31/10/2020 - 7:22
Incêndios em hospitais são cada vez mais frequentes no Brasil porque falta manutenção preventiva em sistemas elétricos e de ar-condicionado. A maioria dos prédios é antiga e não tem instalações adequadas para equipamentos cada vez mais modernos, como os de UTI. Falta conscientização dos gestores sobre riscos nas unidades de saúde, onde a fiscalização é falha. Além disso, as equipes têm pouco treinamento específico.
Para especialistas e representantes do setor, esse cenário marca o aumento de casos como o do Hospital Federal de Bonsucesso, no Rio: 4 pessoas morreram e 150 tiveram de ser removidas esta semana. Não é um caso isolado. O Instituto Sprinkler Brasil e a Associação Brasileira para o Desenvolvimento da Edificação Hospitalar, com apoio da Sociedade Brasileira para Qualidade do Cuidado e Segurança do Paciente, revisaram ocorrências de incêndio em estabelecimentos de saúde veiculadas pela mídia nos últimos dois anos. Em 2019, foram 39. De janeiro a outubro deste ano, são 54, alta de mais de 50% ante o mesmo período do ano anterior. São Paulo é o Estado com mais registros (9), seguido de Minas e Rio (7 cada).
Especialistas destacam que os números refletem pequena parte das ocorrências, pois vários incêndios não são registrados – há subnotificação. “O ideal seria termos números oficiais repassados pelos Corpos de Bombeiros do País, mas isso não ocorre. A estimativa é de que o número encontrado por nós corresponda a 3% do número total de casos”, diz Marcelo Olivieri de Lima, diretor geral do Instituto Sprinkler Brasil.
Um dos problemas centrais é a falta de manutenção preventiva em prédios já envelhecidos. A maioria dos hospitais tem estruturas antigas.
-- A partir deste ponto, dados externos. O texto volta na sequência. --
(** C3 (amended). The normalized candidate is set aside exactly when it is
    empty, or ends with [https://media<digits>.tadu.com] followed by at
    most two slashes, or contains [coverbg.jpg]. It is then replaced by the
    [content] of the first [og:image] meta element when that content exists
    and is not empty; otherwise the candidate is kept as it is. *)
Theorem cover_fallback (bookId : string) (doc : document) :
  let u := normalize_url (cover_candidate doc) in
  let og := Dom.attr "content" (Dom.select Sel.og_image doc) in
  (is_placeholder u = true ↔
   u = "" ∨
   (∃ pre ds tail, u = pre +:+ "https://media" +:+ ds +:+ ".tadu.com" +:+ tail ∧
                   ds ≠ "" ∧ all_digits ds = true ∧ tail ∈ [""; "/"; "//"]) ∨
   (∃ pre post, u = pre +:+ "coverbg.jpg" +:+ post)) ∧
  (is_placeholder u = true → ∀ m, og = Some m → m ≠ "" →
   cover_image (extract_info bookId doc) = m) ∧
  (is_placeholder u = true → og = None ∨ og = Some "" →
   cover_image (extract_info bookId doc) = u) ∧
  (is_placeholder u = false → cover_image (extract_info bookId doc) = u).
Proof.
  intros u og. split_and!.
  - rewrite is_placeholder_true, media_host_test_true, includes_true.
    split; (intros [?|[Hm|?]]; [by left| |by right; right]); right; left.
    + destruct Hm as (pre & rest & -> & (ds & tail & -> & ?)%media_host_here_true).
      by exists pre, ds, tail.
    + destruct Hm as (pre & ds & tail & -> & ?).
      eexists pre, _. split; [done|]. apply media_host_here_true. by exists ds, tail.
  - intros Hph m Hm Hne. simpl. unfold resolve_cover, og_fallback. fold u og.
    rewrite Hph, Hm. by rewrite decide_False.
  - intros Hph Hog. simpl. unfold resolve_cover, og_fallback. fold u og.
    rewrite Hph. by destruct Hog as [->| ->].
  - intros Hph. simpl. unfold resolve_cover, og_fallback. fold u. by rewrite Hph.
Qed.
Nesses imóveis, os sistemas elétricos necessitam de modernizações para receber respiradores e monitores em uma UTI, por exemplo. Nem sempre isso acontece.
O engenheiro Felipe Melo, presidente da Associação Brasileira de Sprinklers, explica que são comuns situações em que o maquinário está ligado ao mesmo tempo em uma rede elétrica que pode não estar preparada para a carga e estoque de produtos inflamáveis sem as corretas medidas preventivas.
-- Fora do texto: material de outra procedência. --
(** * UK investment strategy: scoring engine and statistics

    A shallow embedding of [uk_investment_strategy.py] (class
    [UKInvestmentStrategy]) and of the statistics helper of [app.py],
    followed by the properties of the analytics core.

    Conventions of the embedding.
    - A Python float is an exact rational ([Q]) or one of the three special
      values of IEEE arithmetic (NaN and the two infinities); rounding,
      overflow and signed zeros are not modelled.  Equality of floats is [feq], which is
      [Qeq] on finite values.
    - A Python [dict] is an association list in insertion order; a key that
      is assigned twice keeps its first position and its last value.
    - A Python [str] is a [string] of bytes; [lower] and [strip] act on the
      ASCII range.
    - [np.sqrt] and the market-data provider are parameters. *)

From Stdlib Require Import QArith Qminmax Qabs Lqa Lia ZArith.
From Stdlib Require Import List String Ascii Bool.
Import ListNotations.

Local Open Scope Q_scope.

(** ** Floats *)

Inductive npfloat : Type :=
| Fin (q : Q)
| PInf
| NInf
| NaN.

Definition Qlt_bool (x y : Q) : bool := negb (Qle_bool y x).

Definition fneg (a : npfloat) : npfloat :=
  match a with
  | Fin x => Fin (- x)
  | PInf => NInf
  | NInf => PInf
  | NaN => NaN
  end.

Definition fadd (a b : npfloat) : npfloat :=
  match a, b with
  | NaN, _ | _, NaN => NaN
  | Fin x, Fin y => Fin (x + y)
  | PInf, NInf | NInf, PInf => NaN
  | PInf, _ | _, PInf => PInf
  | NInf, _ | _, NInf => NInf
  end.

Definition fsub (a b : npfloat) : npfloat := fadd a (fneg b).

(** The infinity with the sign of [x]; NaN for zero. *)
Definition inf_of_sign (x : Q) : npfloat :=
  match x ?= 0 with
  | Eq => NaN
  | Gt => PInf
  | Lt => NInf
  end.

Definition fmul (a b : npfloat) : npfloat :=
  match a, b with
  | NaN, _ | _, NaN => NaN
  | Fin x, Fin y => Fin (x * y)
  | PInf, Fin y | Fin y, PInf => inf_of_sign y
  | NInf, Fin y | Fin y, NInf => inf_of_sign (- y)
  | PInf, PInf | NInf, NInf => PInf
  | PInf, NInf | NInf, PInf => NInf
  end.

(** Division as numpy performs it on float64: no exception, a zero divisor
    gives NaN or an infinity. *)
Definition fdiv (a b : npfloat) : npfloat :=
  match a, b with
  | NaN, _ | _, NaN => NaN
  | Fin x, Fin y => if Qeq_bool y 0 then inf_of_sign x else Fin (x / y)
  | Fin _, _ => Fin 0
  | PInf, Fin y => if Qlt_bool y 0 then NInf else PInf
  | NInf, Fin y => if Qlt_bool y 0 then PInf else NInf
  | _, _ => NaN
  end.

(** [a < b]: every comparison with NaN is false. *)
Definition flt (a b : npfloat) : bool :=
  match a, b with
  | NaN, _ | _, NaN => false
  | Fin x, Fin y => Qlt_bool x y
  | NInf, NInf => false
  | NInf, _ => true
  | _, PInf => match a with PInf => false | _ => true end
  | _, _ => false
  end.

Definition fgt (a b : npfloat) : bool := flt b a.

(** Python's builtin [min(a, b)]: the first argument unless the second is
    strictly smaller. *)
Definition py_min (a b : npfloat) : npfloat := if flt b a then b else a.

Definition is_nan (a : npfloat) : bool :=
  match a with NaN => true | _ => false end.

(** Equality of floats up to the representation of the rational. *)
Definition feq (a b : npfloat) : Prop :=
  match a, b with
  | Fin x, Fin y => x == y
  | PInf, PInf | NInf, NInf | NaN, NaN => True
  | _, _ => False
  end.

Definition of_nat (n : nat) : npfloat := Fin (inject_Z (Z.of_nat n)).

(** [np.mean(list)]: the sum divided by the length; NaN on the empty list. *)
Definition np_sum (l : list npfloat) : npfloat := fold_left fadd l (Fin 0).
Definition np_mean (l : list npfloat) : npfloat :=
  fdiv (np_sum l) (of_nat (List.length l)).

(** ** Dictionaries *)

Definition dict (V : Type) : Type := list (string * V).

Fixpoint dict_set {V} (d : dict V) (k : string) (v : V) : dict V :=
  match d with
  | [] => [(k, v)]
  | (k', v') :: d' =>
      if String.eqb k' k then (k', v) :: d' else (k', v') :: dict_set d' k v
  end.

Fixpoint dict_get {V} (d : dict V) (k : string) : option V :=
  match d with
  | [] => None
  | (k', v') :: d' => if String.eqb k' k then Some v' else dict_get d' k
  end.

(** [d.get(k, default)] *)
Definition dict_get_default {V} (d : dict V) (k : string) (default : V) : V :=
  match dict_get d k with Some v => v | None => default end.

Definition dict_keys {V} (d : dict V) : list string := map fst d.
Definition dict_values {V} (d : dict V) : list V := map snd d.

(** A dictionary display [{k1: v1, k2: v2, ...}], entries assigned left to
    right. *)
Definition dict_lit {V} (entries : list (string * V)) : dict V :=
  fold_left (fun d e => dict_set d (fst e) (snd e)) entries [].

(** [{**a, **b}] *)
Definition dict_merge {V} (a b : dict V) : dict V :=
  fold_left (fun d e => dict_set d (fst e) (snd e)) b a.


Local Open Scope string_scope.

(** ** The risk factor model *)

(** [calculate_geopolitical_risk_score] *)
Definition calculate_geopolitical_risk_score : dict npfloat :=
  let risk_scores := [] in
  let brexit_impact := dict_lit
    [ ("Trade Relations", Fin 0.7);
      ("Financial Services", Fin 0.8);
      ("Labor Market", Fin 0.6);
      ("Regulatory Environment", Fin 0.7) ] in
  let risk_scores :=
    dict_set risk_scores "Brexit Impact"
      (np_mean (dict_values brexit_impact)) in
  let eu_relations := dict_lit
    [ ("Trade Agreements", Fin 0.6);
      ("Financial Passporting", Fin 0.8);
      ("Regulatory Alignment", Fin 0.7);
      ("Political Cooperation", Fin 0.5) ] in
  let risk_scores :=
    dict_set risk_scores "EU Relations" (np_mean (dict_values eu_relations)) in
  let global_trade := dict_lit
    [ ("US-China Relations", Fin 0.8);
      ("Supply Chain Disruption", Fin 0.9);
      ("Commodity Prices", Fin 0.7);
      ("Currency Volatility", Fin 0.6) ] in
  let risk_scores :=
    dict_set risk_scores "Global Trade Tensions"
      (np_mean (dict_values global_trade)) in
  risk_scores.

(** [analyze_supply_chain_dynamics] *)
Definition analyze_supply_chain_dynamics : dict (dict npfloat) :=
  let supply_chain_analysis := [] in
  let manufacturing := dict_lit
    [ ("Capacity Utilization", Fin 0.75);
      ("Input Cost Inflation", Fin 0.8);
      ("Lead Times", Fin 0.7);
      ("Inventory Levels", Fin 0.6) ] in
  let supply_chain_analysis :=
    dict_set supply_chain_analysis "Manufacturing" manufacturing in
  let services := dict_lit
    [ ("Digital Infrastructure", Fin 0.6);
      ("Skilled Labor Availability", Fin 0.7);
      ("Regulatory Compliance", Fin 0.5);
      ("International Competition", Fin 0.8) ] in
  let supply_chain_analysis :=
    dict_set supply_chain_analysis "Services" services in
  let energy := dict_lit
    [ ("Energy Security", Fin 0.8);
      ("Price Volatility", Fin 0.9);
      ("Infrastructure Investment", Fin 0.6);
      ("Green Transition", Fin 0.7) ] in
  let supply_chain_analysis :=
    dict_set supply_chain_analysis "Energy" energy in
  supply_chain_analysis.

(** [evaluate_capital_flows] *)
Definition evaluate_capital_flows : dict npfloat :=
  let capital_flow_analysis := [] in
  let fdi_factors := dict_lit
    [ ("Political Stability", Fin 0.6);
      ("Regulatory Environment", Fin 0.7);
      ("Market Access", Fin 0.8);
      ("Infrastructure Quality", Fin 0.7) ] in
  let capital_flow_analysis :=
    dict_set capital_flow_analysis "FDI Attractiveness"
      (np_mean (dict_values fdi_factors)) in
  let portfolio_factors := dict_lit
    [ ("Market Liquidity", Fin 0.8);
      ("Currency Stability", Fin 0.6);
      ("Interest Rate Environment", Fin 0.7);
      ("Economic Growth Prospects", Fin 0.6) ] in
  let capital_flow_analysis :=
    dict_set capital_flow_analysis "Portfolio Investment"
      (np_mean (dict_values portfolio_factors)) in
  let currency_factors := dict_lit
    [ ("Trade Balance", Fin 0.7);
      ("Interest Rate Differential", Fin 0.6);
      ("Political Risk", Fin 0.7);
      ("Economic Fundamentals", Fin 0.6) ] in
  let capital_flow_analysis :=
    dict_set capital_flow_analysis "Currency Strength"
      (np_mean (dict_values currency_factors)) in
  capital_flow_analysis.

(** The loop shared by the geopolitical and the capital-flow adjustment:
    [for k, score in base.items(): out[k] = min(1.0, score * adjustment)]. *)
Definition adjust_scores (base : dict npfloat) (adjustment : npfloat)
  : dict npfloat :=
  fold_left
    (fun out e =>
       dict_set out (fst e) (py_min (Fin 1.0) (fmul (snd e) adjustment)))
    base [].

Definition geopolitical_sector_adjustments : dict npfloat :=
  dict_lit
    [ ("Financial Services", Fin 1.2);
      ("Technology", Fin 0.8);
      ("Healthcare", Fin 0.9);
      ("Energy", Fin 1.1);
      ("Manufacturing", Fin 1.0);
      ("Retail", Fin 0.9);
      ("Real Estate", Fin 0.8);
      ("Consumer Goods", Fin 0.9);
      ("Mining", Fin 1.1);
      ("Telecommunications", Fin 0.9);
      ("Transportation", Fin 1.0) ].

(** [calculate_company_geopolitical_risk]; the [info] argument is unused. *)
Definition calculate_company_geopolitical_risk (sector : string)
  : dict npfloat :=
  let base_risks := calculate_geopolitical_risk_score in
  let adjustment :=
    dict_get_default geopolitical_sector_adjustments sector (Fin 1.0) in
  adjust_scores base_risks adjustment.

Definition company_factors : dict npfloat :=
  dict_lit
    [ ("International Exposure", Fin 0.7);
      ("Supply Chain Complexity", Fin 0.6);
      ("Digital Transformation", Fin 0.5);
      ("Domestic Sourcing", Fin 0.4) ].

(** [calculate_company_supply_chain_risk]; the [info] argument is unused. *)
Definition calculate_company_supply_chain_risk (sector : string)
  : dict npfloat :=
  let base_supply_chain := analyze_supply_chain_dynamics in
  let sector_metrics := dict_get_default base_supply_chain sector [] in
  let combined_metrics := dict_merge sector_metrics company_factors in
  combined_metrics.

Definition capital_flow_sector_adjustments : dict npfloat :=
  dict_lit
    [ ("Financial Services", Fin 1.1);
      ("Technology", Fin 0.9);
      ("Healthcare", Fin 0.8);
      ("Energy", Fin 1.0);
      ("Manufacturing", Fin 1.0);
      ("Retail", Fin 0.9);
      ("Real Estate", Fin 1.2);
      ("Consumer Goods", Fin 0.9);
      ("Mining", Fin 1.1);
      ("Telecommunications", Fin 1.0);
      ("Transportation", Fin 1.0) ].

(** [calculate_company_capital_flow_risk]; the [info] argument is unused. *)
Definition calculate_company_capital_flow_risk (sector : string)
  : dict npfloat :=
  let base_capital_flows := evaluate_capital_flows in
  let adjustment :=
    dict_get_default capital_flow_sector_adjustments sector (Fin 1.0) in
  adjust_scores base_capital_flows adjustment.

(** ** The recommendation *)

Record Recommendation : Type := {
  overall_risk_score : npfloat;
  recommendation : string;
  confidence : string;
  key_insights : list string;
  risk_breakdown : dict npfloat
}.

(** [insights.append(msg)] under [if cond]. *)
Definition append_if (cond : bool) (insights : list string) (msg : string)
  : list string :=
  if cond then (insights ++ [msg])%list else insights.

(** The [if]/[elif] chain of [generate_company_recommendation] that sets
    [recommendation] and [confidence] from [overall_risk]. *)
Definition risk_label (overall_risk : npfloat) : string * string :=
  if flt overall_risk (Fin 0.4) then ("Strong Buy", "High")
  else if flt overall_risk (Fin 0.6) then ("Buy", "Medium")
  else if flt overall_risk (Fin 0.8) then ("Hold", "Medium")
  else ("Sell", "High").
Também há limitações físicas. José Luiz Spigolon, diretor-geral da Confederação das Santas Casas e Hospitais Filantrópicos por quase 30 anos e hoje consultor da entidade, cita um “puxadinho” de um hospital de Fortaleza para receber um acelerador linear para tratamento por radioterapia. O equipamento de R$ 3 milhões havia sido doado pela União. Como o hospital não tinha espaço, precisou comprar uma casa vizinha e construir um túnel para acessar a sala do novo acelerador.
Além dos problemas estruturais, o País ainda enfrenta a pandemia. Mesmo que a pressão sobre o sistema de saúde não tenha sido a causa direta dos incêndios recentes, especialistas concordam que pode haver sobrecarga em breve. “A lotação dos hospitais, causada pelo alto número de pacientes com covid-19, pode sobrecarregar um sistema já fragilizado e perto do colapso”, avalia Felipe Melo.
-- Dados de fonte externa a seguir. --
(** * integration/nwo/configblock.go: configuration updates of a channel

    A shallow embedding of the configuration-update helpers of the [nwo]
    integration package: the consenter mutators ([AddConsenter],
    [RemoveConsenter]), the read-modify-write of the consensus metadata
    ([UpdateConsensusMetadata]) and the sign / submit / await flow
    ([UpdateConfig], [UpdateOrdererConfig], [CurrentConfigBlockNumber]).

    Go values reached through pointers live in an explicit object store;
    every call that leaves the process (a peer or orderer command, a file
    access) is answered by an environment and recorded in a log; a failed
    gomega expectation or a Go panic ends the run with a [Failure]. *)

From Stdlib Require Import ZArith NArith.
From Stdlib.Strings Require Import Byte.
From stdpp Require Import base option list strings gmap fin_maps.


(** ** Byte slices *)

#[global] Instance byte_eq_dec : EqDecision Byte.byte := Byte.byte_eq_dec.

(** A Go [[]byte]; a nil slice and an empty slice are both the empty list. *)
Abbreviation bytes := (list Byte.byte).

(** [bytes.Equal]: same length and same bytes (nil equals empty). *)
Definition bytes_Equal (a b : bytes) : bool := bool_decide (a = b).

(** ** Failures

    What ends a run early: the gomega expectation that did not hold, or the
    Go run-time panic. *)
Inductive Failure :=
  | DecodeError          (* Expect(err) after proto.Unmarshal / utils.Unmarshal*  *)
  | EncodeError          (* Expect(err) after proto.Marshal, or MarshalOrPanic    *)
  | NilDereference       (* field access through a nil pointer                    *)
  | IndexOutOfRange      (* Data.Data[0] on an empty slice                        *)
  | IOError              (* Expect(err) after TempDir / WriteFile / ReadFile      *)
  | SessionError         (* Expect(err) after PeerAdminSession and the like       *)
  | ExitError            (* Eventually(sess).Should(gexec.Exit(0)) did not hold    *)
  | OutputMismatch       (* Expect(sess.Err).To(gbytes.Say(...)) did not hold      *)
  | ComputeError         (* Expect(err) after update.Compute                      *)
  | EnvelopeError        (* Expect(err) / NotTo(BeNil()) after CreateSignedEnvelope *)
  | TimeoutError.        (* Eventually(ccb).Should(BeNumerically(">", n)) timed out *)

#[global] Instance Failure_eq_dec : EqDecision Failure.
Proof. solve_decision. Defined.

Inductive result (A : Type) :=
  | Ok (a : A)
  | Err (f : Failure).
Arguments Ok {A} a.
Arguments Err {A} f.

Definition result_bind {A B} (r : result A) (k : A → result B) : result B :=
  match r with
  | Ok a => k a
  | Err f => Err f
  end.

(** [Expect(err).NotTo(HaveOccurred())] on a call returning [(value, err)]. *)
Definition expect {A} (f : Failure) (o : option A) : result A :=
  match o with
  | Some a => Ok a
  | None => Err f
  end.

#[global] Instance result_mbind : MBind result := λ A B k r, result_bind r k.
#[global] Instance result_mret : MRet result := λ A a, Ok a.

(** ** Protocol buffers

    [proto.Marshal] and [proto.Unmarshal] belong to the protobuf library;
    the development is parametric in them, one instance per message type. *)
Class ProtoMessage (A : Type) := {
  Marshal : A → option bytes;
  Unmarshal : bytes → option A
}.

(** The two facts about the library the results on consenters rest on:
    a message built in memory can be encoded, and decoding an encoding gives
    the message back. *)
Class ProtoLaws (A : Type) `{ProtoMessage A} := {
  Marshal_total : ∀ a : A, is_Some (Marshal a);
  Unmarshal_Marshal : ∀ (a : A) (b : bytes), Marshal a = Some b → Unmarshal b = Some a
}.

(** [utils.MarshalOrPanic]. *)
Definition MarshalOrPanic `{ProtoMessage A} (pb : A) : result bytes :=
  expect EncodeError (Marshal pb).

(** ** etcdraft messages

    The generated declarations ([protos/orderer/etcdraft]) are not among the
    sources; the fields are those of the [Consenter] and [Metadata] messages,
    of which the code reads [ClientTlsCert], [ServerTlsCert] and
    [Consenters]. [Options] is carried through unread, as its encoding. *)
Record Consenter := mkConsenter {
  Host : string;
  Port : N;
  ClientTlsCert : bytes;
  ServerTlsCert : bytes
}.

#[global] Instance Consenter_eq_dec : EqDecision Consenter.
Proof. solve_decision. Defined.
Walter Cintra, professor de Administração Hospitalar da FGV, aponta que projetos hospitalares atuais levam em consideração as normas mínimas, visando só à aprovação dos órgãos reguladores.
“Para prevenir incêndios de forma eficiente, é preciso ter um planejamento detalhado e manutenção preventiva. Parte dos hospitais não tem nem alvará de inspeção do Corpo de Bombeiros. Há certa liberalidade no setor. Quem vai fechar um hospital?” Para Spigolon, a saída passa por dinheiro. “É investir na modernização dos edifícios, reformas estruturais e treinamento das equipes para tenham outra visão da questão da segurança”, diz.
Recursos
“Se o setor de Saúde fosse financiado adequadamente, não teríamos essa situação, principalmente nos hospitais públicos”, opina Yussif Ali Mere Jr., presidente da Federação dos Hospitais, Clínicas, Casas de Saúde, Laboratórios de Pesquisas e Análises Clínicas e demais Estabelecimentos de Serviços de Saúde de São Paulo. O setor, diz ele, vive dificuldades e o total de usuários da rede privada caiu de 51 milhões para 47 milhões nos últimos anos. O Ministério da Saúde e a Anvisa, que tem desde 2014 manual de segurança contra fogo em unidades de saúde, não comentaram a alta de incêndios.
As informações são do jornal O Estado de S. Paulo.